## Instructions for the task
Within the records, which lines hold the string "exists"? Report each one by copying it.

[Collected data entries]
Lemma run5_ext (u u' : list Z) v :
  (∀ x, x ∈ u ↔ x ∈ u') → run5 u v ↔ run5 u' v.
Proof. intros Hu. unfold run5. by rewrite !Hu. Qed.

Lemma lowestRun_held (u values : list Z) sh :
  (∀ x, x ∈ u ↔ x ∈ values) → lowestRun u sh →
  (run5 values sh ∧ ∀ v, run5 values v → sh ≤ v)
  ∨ ((∀ v, ¬ run5 values v) ∧ wheel values ∧ sh = 5)
  ∨ ((∀ v, ¬ run5 values v) ∧ ¬ wheel values ∧ sh = 0).
Proof.
  intros Hu.
  assert (wheel u ↔ wheel values) as Hw by (unfold wheel; by rewrite !Hu).
  assert (∀ P : Z → Prop,
            (∀ v, P v → v ∈ values) → Forall (λ v, ¬ P v) u → ∀ v, ¬ P v)
    as Hnone.
  { intros P HP Hall v Hv. rewrite Forall_forall in Hall.
    apply (Hall v); [|done]. by apply Hu, HP. }
  intros [[Hrun Hmin]|[(Hno & Hwh & ->)|(Hno & Hwh & ->)]].
  - left. split; [by apply (run5_ext u)|].
    intros v Hv. rewrite Forall_forall in Hmin. apply Hmin.
    + apply Hu. by destruct Hv.
    + by apply (run5_ext u values).
  - right; left. split; [|by rewrite <- Hw].
    apply Hnone; [by intros v [? _]|].
    eapply Forall_impl; [exact Hno|]. intros v Hv. by rewrite <- (run5_ext u).
  - right; right. split; [|by rewrite <- Hw].
    apply Hnone; [by intros v [? _]|].
    eapply Forall_impl; [exact Hno|]. intros v Hv. by rewrite <- (run5_ext u).
Qed.

(** X24: the Straight category.  With no rank held four times, no full
    house and no suit held five times, the result is a Straight exactly
    when five ranks in a row or the wheel A-2-3-4-5 are held.  Its score is
    4000 plus the top of the lowest run of five held (a longer run is not
    scored by its highest card), and 4005 for the wheel alone. *)
Theorem evaluateHand_straight holeCards communityCards :
  let cards := holeCards ++ communityCards in
  let values := getCardValue <$> cards in
  let quads := ∃ v, occ v values = 4%nat in
  let full := ∃ three two, three ≠ two ∧ occ three values = 3%nat
                           ∧ (2 ≤ occ two values)%nat in
  let flush := ∃ s, (5 ≤ occ s (suit <$> cards))%nat in
  ∃ r,
    evaluateHand holeCards communityCards = Some r
    ∧ (description r = "Straight"
       ↔ ¬ quads ∧ ¬ full ∧ ¬ flush
         ∧ ((∃ v, run5 values v) ∨ wheel values))
    ∧ (description r = "Straight" →
       (run5 values (score r - 4000)
        ∧ ∀ v, run5 values v → score r - 4000 ≤ v)
       ∨ ((∀ v, ¬ run5 values v) ∧ wheel values ∧ score r = 4005)).
Proof.
  intros cards values quads full flush.
  unfold quads, full, flush; clear quads full flush.
  unfold values in *; clear values. unfold cards in *; clear cards.
  destruct (decide (holeCards ++ communityCards = [])) as [Hnil|Hne].
  { exists (mkEval 0 "Waiting"). split; [by apply evaluateHand_empty|].
    rewrite Hnil. simpl. split; [|done]. split; [done|].
    intros (_ & _ & _ & [[v [Hv _]]|[Hv _]]); inversion Hv. }
  destruct (evaluateHand_shape _ _ Hne) as (sh & r & Hsh & Hr & Hshape).
  exists r. split; [done|]. cbv zeta in Hshape.
  set (cards := holeCards ++ communityCards) in *.
  set (values := getCardValue <$> cards) in *.
  assert (∀ v, v ∈ values → 2 ≤ v ≤ 14) as Hbnd.
  { intros v (c & -> & _)%list_elem_of_fmap. apply getCardValue_bounds. }
  destruct (checkStraight_lowestRun values Hbnd) as (sh' & Hsh' & Hlow).
  rewrite Hsh in Hsh'. injection Hsh' as <-.
  apply (lowestRun_held _ values) in Hlow.
  2:{ intros x. rewrite list_elem_of_filter. split; [tauto|].
      intros Hx. split; [done|]. specialize (Hbnd x Hx).
      unfold rankValuesDesc.
      assert (x = 2 ∨ x = 3 ∨ x = 4 ∨ x = 5 ∨ x = 6 ∨ x = 7 ∨ x = 8 ∨ x = 9
              ∨ x = 10 ∨ x = 11 ∨ x = 12 ∨ x = 13 ∨ x = 14) as Hcase by lia.
      set_solver. }
  assert (sh ≠ 0 ↔ (∃ v, run5 values v) ∨ wheel values) as Hshnz.
  { destruct Hlow as [[Hrun _]|[(Hno & Hwh & ->)|(Hno & Hwh & ->)]].
    - split; [intros _; left; by exists sh|]. intros _.
      destruct Hrun as [Hin _]. specialize (Hbnd _ Hin). lia.
    - split; [by right|done].
    - split; [done|]. intros [[v Hv]|?]; [by destruct (Hno v)|done]. }
  assert (∀ v, occ v (sortDescBy id values) = occ v values) as Hocc
    by (intros; apply occ_sorted_values).
  assert (flushTop cards = None ↔ ¬ ∃ s, (5 ≤ occ s (suit <$> cards))%nat)
    as Hflush.
  { rewrite flushTop_None. split.
    - intros Hall (s & Hs). specialize (Hall s). lia.
    - intros Hno s.
      destruct (decide (5 ≤ occ s (suit <$> cards))%nat); [|lia].
      destruct Hno. by exists s. }
  split.
  - inversion Hshape as [v Hv Ho|three two H3 H2 Hd Ho3 Ho2|top Htop|Hnz Hfl
                        |three H3 Ho Hfl Hz|p0 p1 H0 H1 Hd Ho0 Ho1 Hfl Hz
                        |p Hp Ho Hu Hfl Hz|v0 Hv0 Ho Hfl Hz]; subst; simpl.
    + split; [done|]. intros (Hnq & _). destruct Hnq. exists v.
      by rewrite <- Hocc.
    + split; [done|]. intros (_ & Hnf & _). destruct Hnf.
      exists three, two. by rewrite <- !Hocc.
    + split; [done|]. intros (_ & _ & Hnfl & _).
      apply Hflush in Hnfl. congruence.
    + split; [intros _|done].
      destruct (evaluateHand_top _ _ _ Hne Hr) as (Hq & Hf & _ & _).
      cbv zeta in Hq, Hf. simpl in Hq, Hf. fold cards values in Hq, Hf.
      assert (¬ ∃ v, occ v values = 4%nat) as Hnq
        by (intros Hquads; by apply Hq in Hquads).
      split_and!.
      * done.
      * intros Hfull.
        assert ("Straight" = "Full House") by (by apply Hf). done.
      * by apply Hflush.
      * by apply Hshnz.
    + split; [done|]. intros (_ & _ & _ & Hs). by apply Hshnz in Hs.
    + split; [done|]. intros (_ & _ & _ & Hs). by apply Hshnz in Hs.
    + split; [done|]. intros (_ & _ & _ & Hs). by apply Hshnz in Hs.
    + split; [done|]. intros (_ & _ & _ & Hs). by apply Hshnz in Hs.
  - intros Hd.
    inversion Hshape as [| | |Hnz Hfl| | | |]; subst; try discriminate.
    simpl. replace (4000 + sh - 4000) with sh by lia.
    destruct Hlow as [Hrun|[(Hno & Hwh & ->)|(Hno & Hwh & ->)]];
      [by left|by right|done].
Qed.

(** ** Bot decisions *)

(** The pre-flop strength thresholds, in terms of the starting-hand score
    (0.3 and 0.4 of the 25-point scale, before and after the bluff
    adjustment). *)
Lemma preflop_thresholds (s : Z) :
  -1 ≤ s ≤ 25 →
  let strength := preflopStrength s in
  (strength <? 0.3)%float = bool_decide (s ≤ 7)
  ∧ (strength + 0.3 <? 0.3)%float = bool_decide (s < 0)
  ∧ (0.4 <? strength)%float = bool_decide (11 ≤ s)
  ∧ (0.4 <? strength + 0.3)%float = bool_decide (3 ≤ s).
Proof.
  intros Hs.
  assert (s = -1 ∨ s = 0 ∨ s = 1 ∨ s = 2 ∨ s = 3 ∨ s = 4 ∨ s = 5 ∨ s = 6
          ∨ s = 7 ∨ s = 8 ∨ s = 9 ∨ s = 10 ∨ s = 11 ∨ s = 12 ∨ s = 13
          ∨ s = 14 ∨ s = 15 ∨ s = 16 ∨ s = 17 ∨ s = 18 ∨ s = 19 ∨ s = 20
          ∨ s = 21 ∨ s = 22 ∨ s = 23 ∨ s = 24 ∨ s = 25) as Hcases by lia.
  repeat (destruct Hcases as [->|Hcases]; [by vm_compute|]).
  subst s. by vm_compute.
Qed.

(** The same thresholds after the flop, on the scores the evaluator
    returns. *)
Lemma postflop_thresholds (s : Z) :
  s = 0 ∨ 2 ≤ s ≤ 14 ∨ 1002 ≤ s ≤ 1014 ∨ 2000 ≤ s →
  let strength := postflopStrength s in
  (strength <? 0.3)%float = bool_decide (s < 1000)
  ∧ (strength + 0.3 <? 0.3)%float = false
  ∧ (0.4 <? strength)%float = bool_decide (1000 ≤ s)
  ∧ (0.4 <? strength + 0.3)%float = bool_decide (s ≠ 0).
Proof.
  intros [->|[Hs|[Hs|Hs]]].
  - by vm_compute.
  - assert (s = 2 ∨ s = 3 ∨ s = 4 ∨ s = 5 ∨ s = 6 ∨ s = 7 ∨ s = 8 ∨ s = 9
            ∨ s = 10 ∨ s = 11 ∨ s = 12 ∨ s = 13 ∨ s = 14) as Hcases by lia.
    repeat (destruct Hcases as [->|Hcases]; [by vm_compute|]).
    subst s. by vm_compute.
  - assert (s = 1002 ∨ s = 1003 ∨ s = 1004 ∨ s = 1005 ∨ s = 1006 ∨ s = 1007
            ∨ s = 1008 ∨ s = 1009 ∨ s = 1010 ∨ s = 1011 ∨ s = 1012
            ∨ s = 1013 ∨ s = 1014) as Hcases by lia.
    repeat (destruct Hcases as [->|Hcases]; [by vm_compute|]).
    subst s. by vm_compute.
  - cbv zeta. unfold postflopStrength.
    rewrite !decide_False by lia.
    rewrite bool_decide_eq_false_2, !bool_decide_eq_true_2 by lia.
    repeat case_decide; by vm_compute.
Qed.

Lemma gradeStartingHand_score_range hand :
  -1 ≤ HandGrade.score (gradeStartingHand hand) ≤ 22.
Proof.
  destruct hand as [|h0 [|h1 [|h2 hand]]]; try (simpl; lia).
  pattern h0, h1.
  match goal with |- ?P h0 h1 => apply (two_cards_ind P) end.
  by vm_compute.
Qed.

Lemma evaluateHand_scores holeCards communityCards r :
  evaluateHand holeCards communityCards = Some r →
  score r = 0 ∨ 2 ≤ score r ≤ 14 ∨ 1002 ≤ score r ≤ 1014 ∨ 2000 ≤ score r.
Proof.
  intros Hr.
  destruct (evaluateHand_band holeCards communityCards) as (r' & Hr' & Hb).
  rewrite Hr in Hr'. injection Hr' as <-. unfold inBand in Hb.
  destruct Hb as [[_ ?]|[[_ ?]|[[_ ?]|[[_ ?]|[[_ ?]|[[_ ?]|[[_ ?]|[[_ ?]
                 |[_ ?]]]]]]]]]; lia.
Qed.

(** The decision as a function of the adjusted strength. *)
Lemma getBotDecision_strength rolls player gameState strength :
  handStrength player gameState = Some strength →
  let adjusted :=
    if bluffing rolls player then (strength + 0.3)%float else strength in
  let profile := profileOf (Player.name player) in
  let folds :=
    negb (bool_decide (toCallOf player gameState = 0))
    && (adjusted <? 0.3)%float
    && (if decide (GameState.phase gameState = PRE_FLOP)
        then (vpip profile <? vpipRoll rolls)%float
        else (bluff profile <? foldRoll rolls)%float) in
  let raises :=
    bool_decide (canAffordRaise player gameState)
    && raiseDrawn rolls player && (0.4 <? adjusted)%float in
  getBotDecision rolls player gameState
  = if folds then Some (mkDecision FOLD None)
    else if raises then
      size ← mathFloor (numberOfZ (GameState.pot gameState)
                        * (0.5 + sizeRoll rolls))%float;
      Some (mkDecision RAISE
              (Some (Z.max (GameState.minBet gameState) size)))
    else Some (mkDecision
                 (if bool_decide (toCallOf player gameState = 0)
                  then CHECK else CALL) None).
Proof.
  intros Hs. unfold getBotDecision. rewrite Hs. cbn [mbind option_bind].
  cbv zeta. unfold bluffing, raiseDrawn, canAffordRaise, toCallOf.
  by case_decide.
Qed.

## Output of the exercise
  { exists (mkEval 0 "Waiting"). split; [by apply evaluateHand_empty|].
  exists r. split; [done|]. cbv zeta in Hshape.
    - split; [intros _; left; by exists sh|]. intros _.
      destruct Hno. by exists s. }
    + split; [done|]. intros (Hnq & _). destruct Hnq. exists v.
      exists three, two. by rewrite <- !Hocc.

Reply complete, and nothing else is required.